[DATA FOR REVIEW]:
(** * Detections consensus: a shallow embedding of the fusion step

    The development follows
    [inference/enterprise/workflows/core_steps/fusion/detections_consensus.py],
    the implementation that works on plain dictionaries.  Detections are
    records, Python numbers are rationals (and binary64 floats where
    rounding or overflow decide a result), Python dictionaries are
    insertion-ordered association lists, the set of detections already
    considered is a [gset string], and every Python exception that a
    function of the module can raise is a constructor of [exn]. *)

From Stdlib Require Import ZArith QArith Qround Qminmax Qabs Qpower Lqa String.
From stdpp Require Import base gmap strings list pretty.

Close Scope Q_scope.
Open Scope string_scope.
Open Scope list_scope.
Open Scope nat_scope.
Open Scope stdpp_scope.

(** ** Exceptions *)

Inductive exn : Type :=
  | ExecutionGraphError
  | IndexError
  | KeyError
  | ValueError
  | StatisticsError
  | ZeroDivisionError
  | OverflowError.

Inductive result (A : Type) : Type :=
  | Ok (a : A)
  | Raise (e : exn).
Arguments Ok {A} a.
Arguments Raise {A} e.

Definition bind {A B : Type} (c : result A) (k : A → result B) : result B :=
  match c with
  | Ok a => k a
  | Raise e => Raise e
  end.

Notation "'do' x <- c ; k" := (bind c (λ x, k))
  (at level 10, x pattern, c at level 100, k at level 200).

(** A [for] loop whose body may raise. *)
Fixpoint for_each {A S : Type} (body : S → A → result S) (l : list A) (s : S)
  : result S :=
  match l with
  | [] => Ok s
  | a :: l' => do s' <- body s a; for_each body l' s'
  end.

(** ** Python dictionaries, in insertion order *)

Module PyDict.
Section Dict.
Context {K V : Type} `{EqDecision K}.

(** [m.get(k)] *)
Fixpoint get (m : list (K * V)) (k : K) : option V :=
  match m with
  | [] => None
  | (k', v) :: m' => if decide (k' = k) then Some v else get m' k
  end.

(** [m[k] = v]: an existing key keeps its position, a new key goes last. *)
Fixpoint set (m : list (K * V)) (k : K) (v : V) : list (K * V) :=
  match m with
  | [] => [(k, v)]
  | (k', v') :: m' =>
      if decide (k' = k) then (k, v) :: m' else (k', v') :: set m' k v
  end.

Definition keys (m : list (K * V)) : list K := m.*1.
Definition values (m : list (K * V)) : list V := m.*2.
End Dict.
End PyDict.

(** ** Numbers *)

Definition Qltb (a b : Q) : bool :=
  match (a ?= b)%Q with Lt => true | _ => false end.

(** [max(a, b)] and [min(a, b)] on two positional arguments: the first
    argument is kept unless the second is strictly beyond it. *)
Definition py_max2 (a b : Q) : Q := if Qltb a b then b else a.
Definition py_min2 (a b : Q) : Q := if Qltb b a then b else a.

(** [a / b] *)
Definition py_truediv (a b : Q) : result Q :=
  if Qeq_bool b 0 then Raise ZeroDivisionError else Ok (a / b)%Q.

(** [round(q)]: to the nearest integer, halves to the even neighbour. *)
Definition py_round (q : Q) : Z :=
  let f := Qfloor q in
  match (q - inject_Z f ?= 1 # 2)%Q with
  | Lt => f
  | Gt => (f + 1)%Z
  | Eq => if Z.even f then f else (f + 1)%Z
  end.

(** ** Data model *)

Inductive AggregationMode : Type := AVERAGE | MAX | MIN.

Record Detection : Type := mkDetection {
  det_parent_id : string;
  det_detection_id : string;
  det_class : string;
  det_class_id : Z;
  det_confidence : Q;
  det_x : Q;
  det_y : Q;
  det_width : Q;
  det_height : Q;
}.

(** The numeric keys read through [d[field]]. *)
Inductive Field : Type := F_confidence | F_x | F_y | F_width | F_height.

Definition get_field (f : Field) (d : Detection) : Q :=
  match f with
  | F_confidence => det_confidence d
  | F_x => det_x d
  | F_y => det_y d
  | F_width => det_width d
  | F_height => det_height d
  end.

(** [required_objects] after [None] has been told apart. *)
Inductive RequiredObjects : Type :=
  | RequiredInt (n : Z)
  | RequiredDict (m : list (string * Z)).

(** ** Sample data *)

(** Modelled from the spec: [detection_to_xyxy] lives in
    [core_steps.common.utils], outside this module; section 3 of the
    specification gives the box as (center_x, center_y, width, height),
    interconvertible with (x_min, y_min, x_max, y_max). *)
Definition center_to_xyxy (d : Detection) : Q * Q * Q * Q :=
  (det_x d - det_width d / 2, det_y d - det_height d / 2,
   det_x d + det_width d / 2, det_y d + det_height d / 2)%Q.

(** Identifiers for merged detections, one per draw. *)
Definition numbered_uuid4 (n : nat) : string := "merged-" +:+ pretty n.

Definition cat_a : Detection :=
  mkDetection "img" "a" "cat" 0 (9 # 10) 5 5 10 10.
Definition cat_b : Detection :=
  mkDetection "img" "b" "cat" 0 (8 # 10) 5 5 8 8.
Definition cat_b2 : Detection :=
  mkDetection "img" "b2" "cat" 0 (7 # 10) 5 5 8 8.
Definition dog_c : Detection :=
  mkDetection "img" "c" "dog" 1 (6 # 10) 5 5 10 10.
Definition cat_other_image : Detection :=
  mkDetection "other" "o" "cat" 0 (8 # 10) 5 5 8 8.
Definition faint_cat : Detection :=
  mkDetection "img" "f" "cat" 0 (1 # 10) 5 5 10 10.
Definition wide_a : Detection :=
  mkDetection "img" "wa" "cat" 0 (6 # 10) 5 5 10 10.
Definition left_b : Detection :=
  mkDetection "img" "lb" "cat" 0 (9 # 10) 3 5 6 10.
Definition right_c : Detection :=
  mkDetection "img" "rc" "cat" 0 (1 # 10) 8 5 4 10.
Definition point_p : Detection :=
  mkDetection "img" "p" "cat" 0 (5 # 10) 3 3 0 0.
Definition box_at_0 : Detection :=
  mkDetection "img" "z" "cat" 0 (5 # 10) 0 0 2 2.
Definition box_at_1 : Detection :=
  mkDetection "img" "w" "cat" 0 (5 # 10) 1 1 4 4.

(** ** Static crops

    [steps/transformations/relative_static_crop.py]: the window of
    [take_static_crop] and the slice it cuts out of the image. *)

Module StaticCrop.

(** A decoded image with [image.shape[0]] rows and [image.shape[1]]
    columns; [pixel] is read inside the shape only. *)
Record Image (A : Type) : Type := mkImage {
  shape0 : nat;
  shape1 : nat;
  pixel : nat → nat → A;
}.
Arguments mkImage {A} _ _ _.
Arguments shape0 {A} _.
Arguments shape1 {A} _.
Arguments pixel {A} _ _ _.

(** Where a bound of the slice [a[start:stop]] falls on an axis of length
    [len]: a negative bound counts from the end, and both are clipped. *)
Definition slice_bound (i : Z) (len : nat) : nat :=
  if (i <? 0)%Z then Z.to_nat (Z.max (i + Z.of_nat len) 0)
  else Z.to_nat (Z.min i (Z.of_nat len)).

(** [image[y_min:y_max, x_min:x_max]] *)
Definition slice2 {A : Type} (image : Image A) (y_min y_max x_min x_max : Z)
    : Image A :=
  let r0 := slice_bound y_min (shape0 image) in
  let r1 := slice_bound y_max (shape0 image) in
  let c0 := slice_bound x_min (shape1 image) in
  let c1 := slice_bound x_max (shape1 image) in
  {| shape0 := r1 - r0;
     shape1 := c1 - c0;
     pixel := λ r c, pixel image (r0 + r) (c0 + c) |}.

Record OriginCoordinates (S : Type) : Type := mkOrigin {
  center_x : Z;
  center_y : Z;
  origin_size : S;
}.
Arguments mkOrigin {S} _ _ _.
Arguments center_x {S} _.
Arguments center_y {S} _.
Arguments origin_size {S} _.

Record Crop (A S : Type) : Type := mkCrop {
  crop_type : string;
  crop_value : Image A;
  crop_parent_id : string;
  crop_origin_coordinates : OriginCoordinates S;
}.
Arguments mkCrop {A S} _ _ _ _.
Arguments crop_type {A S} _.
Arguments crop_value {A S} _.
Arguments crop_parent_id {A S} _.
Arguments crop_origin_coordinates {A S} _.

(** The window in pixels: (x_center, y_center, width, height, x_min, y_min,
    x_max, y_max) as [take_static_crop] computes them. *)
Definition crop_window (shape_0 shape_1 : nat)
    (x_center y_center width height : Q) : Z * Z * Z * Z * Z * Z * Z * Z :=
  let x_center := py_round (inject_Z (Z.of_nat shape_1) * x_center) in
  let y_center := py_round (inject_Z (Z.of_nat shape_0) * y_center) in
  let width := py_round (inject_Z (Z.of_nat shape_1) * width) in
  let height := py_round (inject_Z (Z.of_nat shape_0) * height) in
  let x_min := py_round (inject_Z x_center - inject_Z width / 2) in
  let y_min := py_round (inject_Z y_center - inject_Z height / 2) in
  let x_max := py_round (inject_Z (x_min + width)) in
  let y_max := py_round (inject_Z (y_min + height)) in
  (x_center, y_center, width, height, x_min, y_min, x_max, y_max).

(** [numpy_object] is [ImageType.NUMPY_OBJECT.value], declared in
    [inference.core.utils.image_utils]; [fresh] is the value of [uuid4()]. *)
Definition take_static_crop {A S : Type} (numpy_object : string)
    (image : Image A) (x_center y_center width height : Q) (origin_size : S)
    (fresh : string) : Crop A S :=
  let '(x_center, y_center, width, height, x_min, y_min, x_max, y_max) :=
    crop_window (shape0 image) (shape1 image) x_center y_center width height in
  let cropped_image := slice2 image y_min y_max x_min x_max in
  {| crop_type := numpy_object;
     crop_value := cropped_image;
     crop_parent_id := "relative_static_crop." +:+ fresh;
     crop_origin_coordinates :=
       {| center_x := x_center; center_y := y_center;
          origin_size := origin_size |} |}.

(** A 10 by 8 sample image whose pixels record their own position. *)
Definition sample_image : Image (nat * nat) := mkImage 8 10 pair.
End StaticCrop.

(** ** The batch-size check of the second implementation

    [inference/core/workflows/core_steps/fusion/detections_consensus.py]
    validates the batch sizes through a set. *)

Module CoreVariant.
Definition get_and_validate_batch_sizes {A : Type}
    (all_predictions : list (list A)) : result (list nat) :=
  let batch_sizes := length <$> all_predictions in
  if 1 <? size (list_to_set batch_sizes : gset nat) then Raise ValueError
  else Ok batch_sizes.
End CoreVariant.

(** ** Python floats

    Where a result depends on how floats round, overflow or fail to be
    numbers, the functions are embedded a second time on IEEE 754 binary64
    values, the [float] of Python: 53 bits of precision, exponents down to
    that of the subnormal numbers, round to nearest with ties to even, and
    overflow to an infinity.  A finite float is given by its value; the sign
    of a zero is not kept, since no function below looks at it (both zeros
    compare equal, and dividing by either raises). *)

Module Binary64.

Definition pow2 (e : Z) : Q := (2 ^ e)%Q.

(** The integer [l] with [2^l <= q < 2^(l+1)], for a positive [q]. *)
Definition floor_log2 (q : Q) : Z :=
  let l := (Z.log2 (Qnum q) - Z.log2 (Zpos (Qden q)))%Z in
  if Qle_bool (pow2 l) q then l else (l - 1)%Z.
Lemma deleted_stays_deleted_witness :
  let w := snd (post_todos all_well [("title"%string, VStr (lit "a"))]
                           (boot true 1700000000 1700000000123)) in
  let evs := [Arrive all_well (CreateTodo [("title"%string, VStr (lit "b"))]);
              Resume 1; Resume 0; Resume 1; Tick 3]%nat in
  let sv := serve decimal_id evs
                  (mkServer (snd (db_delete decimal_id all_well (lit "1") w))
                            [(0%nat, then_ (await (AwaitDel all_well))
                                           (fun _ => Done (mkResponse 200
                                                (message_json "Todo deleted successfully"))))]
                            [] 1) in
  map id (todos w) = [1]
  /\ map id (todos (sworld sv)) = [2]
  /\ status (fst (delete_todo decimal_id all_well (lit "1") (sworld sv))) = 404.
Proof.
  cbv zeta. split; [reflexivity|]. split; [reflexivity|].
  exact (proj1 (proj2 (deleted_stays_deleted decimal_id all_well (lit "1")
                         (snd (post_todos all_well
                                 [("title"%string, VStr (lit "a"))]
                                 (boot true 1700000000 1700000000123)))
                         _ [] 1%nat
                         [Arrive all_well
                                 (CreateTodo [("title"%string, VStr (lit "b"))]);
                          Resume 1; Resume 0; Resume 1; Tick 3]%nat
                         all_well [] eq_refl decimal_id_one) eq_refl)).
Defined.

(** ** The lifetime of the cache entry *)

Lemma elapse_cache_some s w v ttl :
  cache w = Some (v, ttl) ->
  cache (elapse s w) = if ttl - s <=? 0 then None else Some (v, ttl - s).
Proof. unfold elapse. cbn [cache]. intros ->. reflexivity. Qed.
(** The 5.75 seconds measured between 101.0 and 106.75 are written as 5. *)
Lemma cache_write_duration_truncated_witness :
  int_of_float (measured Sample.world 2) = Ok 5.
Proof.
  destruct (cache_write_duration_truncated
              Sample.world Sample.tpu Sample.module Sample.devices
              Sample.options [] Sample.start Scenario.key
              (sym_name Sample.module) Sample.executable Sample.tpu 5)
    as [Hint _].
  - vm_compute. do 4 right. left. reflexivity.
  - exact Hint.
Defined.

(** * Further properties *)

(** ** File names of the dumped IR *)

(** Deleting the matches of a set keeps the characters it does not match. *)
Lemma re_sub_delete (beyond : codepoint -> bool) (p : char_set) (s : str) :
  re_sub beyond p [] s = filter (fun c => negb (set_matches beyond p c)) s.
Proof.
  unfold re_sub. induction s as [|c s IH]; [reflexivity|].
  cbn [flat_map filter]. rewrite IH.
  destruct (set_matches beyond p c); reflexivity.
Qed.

[PROBLEM STATEMENT]:
Lines that include the word "boot" are to be extracted from the data above.

[TASK ANSWER]:
                           (boot true 1700000000 1700000000123)) in
                                 (boot true 1700000000 1700000000123)))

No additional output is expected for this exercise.